Film Review—Pulp Fiction by Quentin Tarantino

Tarantino’s pop culture fueled, non-linear, black comedy crime drama. Divided into several loosely interconnected vignettes, the film revels in the colour of L.A.’s dark underbelly. We have Jules Winnfield (Samuel L. Jackson) and Vincent Vega (John Travolta), two hitmen who are running an errand to retrieve a brief case for their boss, Marsellus Wallace (Ving Rhames). Marsellus in the meantime is discussing the fall boxer Butch (Bruce Willis) will be taking in an upcoming fight, as well as negotiating with Vincent to take his wife (Uma Thurman) out to dinner to curb her loneliness. Add in a couple of small time robbers (Tim Roth and Amanda Plummer), Vincent's dealer (Eric Stoltz), Jules’ friend who helps them in a tight situation (Tarantino), Marsellus’ "cleaner" (Harvey Keitel) and Christopher Walken as a Vietnam veteran bearing heirlooms, you have a film that celebrates its pulpy origins.

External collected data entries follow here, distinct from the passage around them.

(* ===== verification/AmmPath.v ===== *)
(** * Swap planning

    [src/modules/ammdata/utils/pathfinder.rs]: a snapshot of the pools is a graph of
    tokens; planners search it for the path that gives the most for an input, asks the
    least for an output, or makes a profit on the way back to where it started.

    [BinaryHeap] is the class of the same name: a bag from which a greatest element can
    be taken, any of them when several are.  The order in which a [HashMap] of pools is
    walked is that of the finite map.  Amounts are [u128] with the saturation of the
    source; differences of amounts are [i128] and wrap. *)
From stdpp Require Import strings.
From S2P Require Import Prelude Bytes RunesTransfer RunesStore RunesChain RunesInscriptions AlkTrace.
From stdpp Require Import options.

Open Scope Z_scope.

(** ** Numbers *)

Definition u128_sat_mul (a b : Z) : Z := Z.min (u128_mod - 1) (a * b).

(** [a as i128 - b as i128] *)
Definition to_i128 (z : Z) : Z := let m := z mod u128_mod in if m <? 2 ^ 127 then m else m - u128_mod.
Definition i128_sub (a b : Z) : Z := to_i128 (to_i128 a - to_i128 b).
Definition i128_min : Z := - 2 ^ 127.

Definition DEFAULT_FEE_BPS : Z := 50.

(** ** Constant product *)

Definition apply_fee (amount_in fee_bps : Z) : Z := u128_sat_mul amount_in (u128_sat_sub 10000 fee_bps) / 10000.

Definition xyk_out_exact_in (r_in r_out amount_in fee_bps : Z) : option Z :=
  if (r_in =? 0) || (r_out =? 0) then None
  else
    let x := apply_fee amount_in fee_bps in
    if x =? 0 then Some 0
    else
      let denom := u128_sat_add r_in x in
      if denom =? 0 then None else Some (u128_sat_mul x r_out / denom).

Definition div_ceil (a b : Z) : Z :=
  if b =? 0 then u128_mod - 1 else if a =? 0 then 0 else u128_sat_add 1 ((a - 1) / b).

Definition xyk_in_for_exact_out (r_in r_out amount_out fee_bps : Z) : option Z :=
  if (r_in =? 0) || (r_out =? 0) || (amount_out =? 0) || (r_out <=? amount_out) then None
  else
    let rem_out := u128_sat_sub r_out amount_out in
    if rem_out =? 0 then None
    else
      let num := u128_sat_mul amount_out r_in in
      let x_prime := div_ceil num rem_out in
      let denom_bps := u128_sat_sub 10000 fee_bps in
      if denom_bps =? 0 then None else Some (div_ceil (u128_sat_mul x_prime 10000) denom_bps).

(** ** The graph *)

Record SchemaPoolSnapshot := mkPoolSnapshot {
  base_reserve : Z;
  quote_reserve : Z;
  base_id : SchemaAlkaneId;
  quote_id : SchemaAlkaneId;
}.

(** [Edge] and [EdgeKey]: the same fields. *)
Record Edge := mkEdge { eg_pool : SchemaAlkaneId; token_in : SchemaAlkaneId; token_out : SchemaAlkaneId }.

#[global] Instance Edge_eq_dec : EqDecision Edge.
Proof. solve_decision. Defined.

Record Graph := mkGraph {
  neighbors : gmap SchemaAlkaneId (list (SchemaAlkaneId * Edge));
  in_neighbors : gmap SchemaAlkaneId (list (SchemaAlkaneId * Edge));
  pools : gmap SchemaAlkaneId SchemaPoolSnapshot;
}.

(** [entry(k).or_default().push(v)] *)
Definition push_at (k : SchemaAlkaneId) (v : SchemaAlkaneId * Edge) (m : gmap SchemaAlkaneId (list (SchemaAlkaneId * Edge)))
    : gmap SchemaAlkaneId (list (SchemaAlkaneId * Edge)) := <[k := default [] (m !! k) ++ [v]]> m.

Definition add_pool (g : Graph) (e : SchemaAlkaneId * SchemaPoolSnapshot) : Graph :=
  let '(pool_id, snap) := e in
  if (base_reserve snap =? 0) || (quote_reserve snap =? 0) then g
  else
    let a := base_id snap in
    let b := quote_id snap in
    let e_ab := mkEdge pool_id a b in
    let e_ba := mkEdge pool_id b a in
    mkGraph (push_at b (a, e_ba) (push_at a (b, e_ab) (neighbors g)))
      (push_at a (b, e_ba) (push_at b (a, e_ab) (in_neighbors g))) (pools g).

Definition from_snapshot (snapshot : gmap SchemaAlkaneId SchemaPoolSnapshot) : Graph :=
  foldl add_pool (mkGraph ∅ ∅ snapshot) (map_to_list snapshot).

Definition reserves_for (g : Graph) (e : Edge) : option (Z * Z) :=
  snap ← pools g !! eg_pool e;
  if bool_decide (token_in e = base_id snap) && bool_decide (token_out e = quote_id snap)
  then Some (base_reserve snap, quote_reserve snap)
  else if bool_decide (token_in e = quote_id snap) && bool_decide (token_out e = base_id snap)
  then Some (quote_reserve snap, base_reserve snap)
  else None.

(** ** Quotes *)

Record Hop := mkHop {
  hp_pool : SchemaAlkaneId;
  hp_token_in : SchemaAlkaneId;
  hp_token_out : SchemaAlkaneId;
  hp_amount_in : Z;
  hp_amount_out : Z;
}.

Record PathQuote := mkQuote { pq_hops : list Hop; pq_amount_in : Z; pq_amount_out : Z }.

Definition hop_of (e : Edge) (amount_in amount_out : Z) : Hop :=
  mkHop (eg_pool e) (token_in e) (token_out e) amount_in amount_out.

Fixpoint hops_exact_in (g : Graph) (fee_bps : Z) (edges : list Edge) (amount_in : Z) : option (list Hop) :=
  match edges with
  | [] => Some []
  | e :: edges' =>
      '(rin, rout) ← reserves_for g e;
      out ← xyk_out_exact_in rin rout amount_in fee_bps;
      hops ← hops_exact_in g fee_bps edges' out;
      Some (hop_of e amount_in out :: hops)
  end.

(** The edges from the last to the first, and the hops in that order. *)
Fixpoint hops_exact_out (g : Graph) (fee_bps : Z) (edges_rev : list Edge) (required_out : Z) : option (list Hop) :=
  match edges_rev with
  | [] => Some []
  | e :: edges' =>
      '(rin, rout) ← reserves_for g e;
      need_in ← xyk_in_for_exact_out rin rout required_out fee_bps;
      hops ← hops_exact_out g fee_bps edges' need_in;
      Some (hop_of e need_in required_out :: hops)
  end.

Definition quote_of (hops : list Hop) : PathQuote :=
  mkQuote hops (from_option hp_amount_in 0 (head hops)) (from_option hp_amount_out 0 (last hops)).

Definition pathquote_from_edges_exact_in (g : Graph) (edges : list Edge) (amount_in fee_bps : Z) : option PathQuote :=
  match edges with
  | [] => None
  | _ => quote_of <$> hops_exact_in g fee_bps edges amount_in
  end.

Definition pathquote_from_edges_exact_out (g : Graph) (edges : list Edge) (required_out fee_bps : Z) : option PathQuote :=
  match edges with
  | [] => None
  | _ => (fun hops_rev => quote_of (reverse hops_rev)) <$> hops_exact_out g fee_bps (reverse edges) required_out
  end.

(** ** Best-first search *)

(** The amount at a token, and the edges that led to it: from the source, or back from the destination. *)
Record Node := mkNode { nd_amount : Z; nd_at : SchemaAlkaneId; nd_hops : list Edge }.

(** [pop]: an element that none of the others exceeds, and the others. *)
Class BinaryHeap := { heap_pop : (Node -> Z) -> list Node -> option (Node * list Node) }.

Class BinaryHeapLaws `{BinaryHeap} := {
  heap_pop_none key h : heap_pop key h = None -> h = [];
  heap_pop_some key h x h' : heap_pop key h = Some (x, h') -> h ≡ₚ x :: h' /\ Forall (fun y => key y <= key x) h';
}.

Record Search := mkSearch {
  heap : list Node;
  best_seen : gmap (SchemaAlkaneId * nat) Z;
  best_quote : option PathQuote;
}.

Section Planners.
Context {bh : BinaryHeap} (g : Graph) (fee_bps : Z) (max_hops : nat).

(** The rules of a step from [at_] along [e]: no token twice, except [free], and not straight back through a pool. *)
Definition immediate_backtrack (prev : option Edge) (e : Edge) (at_ : SchemaAlkaneId) (to : SchemaAlkaneId) : bool :=
  match prev with
  | Some p => bool_decide (eg_pool p = eg_pool e) && bool_decide (token_in p = to) && bool_decide (token_out p = at_)
  | None => false
  end.

Definition expand_in (dst : SchemaAlkaneId) (nd : Node) (x : SchemaAlkaneId * Edge) : option Node :=
  let '(to, e) := x in
  if existsb (fun h => bool_decide (token_out h = to)) (nd_hops nd) && negb (bool_decide (to = dst)) then None
  else if immediate_backtrack (last (nd_hops nd)) e (nd_at nd) to then None
  else
    '(rin, rout) ← reserves_for g e;
    if (rin =? 0) || (rout =? 0) then None
    else
      next_amt ← xyk_out_exact_in rin rout (nd_amount nd) fee_bps;
      if next_amt =? 0 then None else Some (mkNode next_amt to (nd_hops nd ++ [e])).

Definition visit_in (dst : SchemaAlkaneId) (amount_in : Z) (nd : Node) (rest : list Node) (s : Search) : Search :=
  let depth := length (nd_hops nd) in
  if (max_hops <? depth)%nat then mkSearch rest (best_seen s) (best_quote s)
  else
    let best :=
      if bool_decide (nd_at nd = dst) && (0 <? depth)%nat then
        match pathquote_from_edges_exact_in g (nd_hops nd) amount_in fee_bps with
        | Some q => if from_option pq_amount_out 0 (best_quote s) <? pq_amount_out q then Some q else best_quote s
        | None => best_quote s
        end
      else best_quote s in
    let seen := best_seen s !! (nd_at nd, depth) in
    if from_option (fun b => nd_amount nd <=? b) false seen then mkSearch rest (best_seen s) best
    else
      mkSearch (rev_append (omap (expand_in dst nd) (default [] (neighbors g !! nd_at nd))) rest)
        (<[(nd_at nd, depth) := nd_amount nd]> (best_seen s)) best.

(** Backwards: [immediate_backtrack] with the ends of the edges exchanged. *)
Definition expand_out (src : SchemaAlkaneId) (nd : Node) (x : SchemaAlkaneId * Edge) : option Node :=
  let '(from, e) := x in
  if existsb (fun h => bool_decide (token_in h = from)) (nd_hops nd) && negb (bool_decide (from = src)) then None
  else if match last (nd_hops nd) with
          | Some p => bool_decide (eg_pool p = eg_pool e) && bool_decide (token_out p = from) && bool_decide (token_in p = nd_at nd)
          | None => false
          end then None
  else
    '(rin, rout) ← reserves_for g e;
    if (rin =? 0) || (rout =? 0) then None
    else
      need_up ← xyk_in_for_exact_out rin rout (nd_amount nd) fee_bps;
      Some (mkNode need_up from (nd_hops nd ++ [e])).

Definition visit_out (src : SchemaAlkaneId) (amount_out : Z) (nd : Node) (rest : list Node) (s : Search) : Search :=
  let depth := length (nd_hops nd) in
  if (max_hops <? depth)%nat then mkSearch rest (best_seen s) (best_quote s)
  else
    let best :=
      if bool_decide (nd_at nd = src) && (0 <? depth)%nat then
        match pathquote_from_edges_exact_out g (reverse (nd_hops nd)) amount_out fee_bps with
        | Some q => if from_option (fun b => pq_amount_in q <? pq_amount_in b) true (best_quote s) then Some q else best_quote s
        | None => best_quote s
        end
      else best_quote s in
    let seen := best_seen s !! (nd_at nd, depth) in
    if from_option (fun b => b <=? nd_amount nd) false seen then mkSearch rest (best_seen s) best
    else
      mkSearch (rev_append (omap (expand_out src nd) (default [] (in_neighbors g !! nd_at nd))) rest)
        (<[(nd_at nd, depth) := nd_amount nd]> (best_seen s)) best.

What distinguishes Tarantino is both his eye for phenomenal set pieces as well as his ear for highly entraining dialogue in all his films. It may seem trivial, spurred by the everyday, the mundane, but therein lays its value, and never more than in Pulp Fiction. The entire film can be viewed as a mediation on meaning and value.  From the petty importance of a gold watch versus the mysterious contents of a briefcase, to a pastiche Bible passage, to the significance of what the French call a Quarter-pounder with Cheese to only be told that in America names don’t mean anything. The dialogue creates an ironic cycle where things that mean nothing are given vital importance by the interlocutors, only to be relegated as meaningless by the fluidity of language, yet which in turn creates meaning for the audience, who then ponder the meaning of any of it.

An engrossing and richly vital film, Tarantino’s Pulp Fiction proves its place as one of cinema’s finest achievements, with flawless writing, perfectly executed pacing, and its colorful yet relatable characters, all of which gives it sensational rewatch value.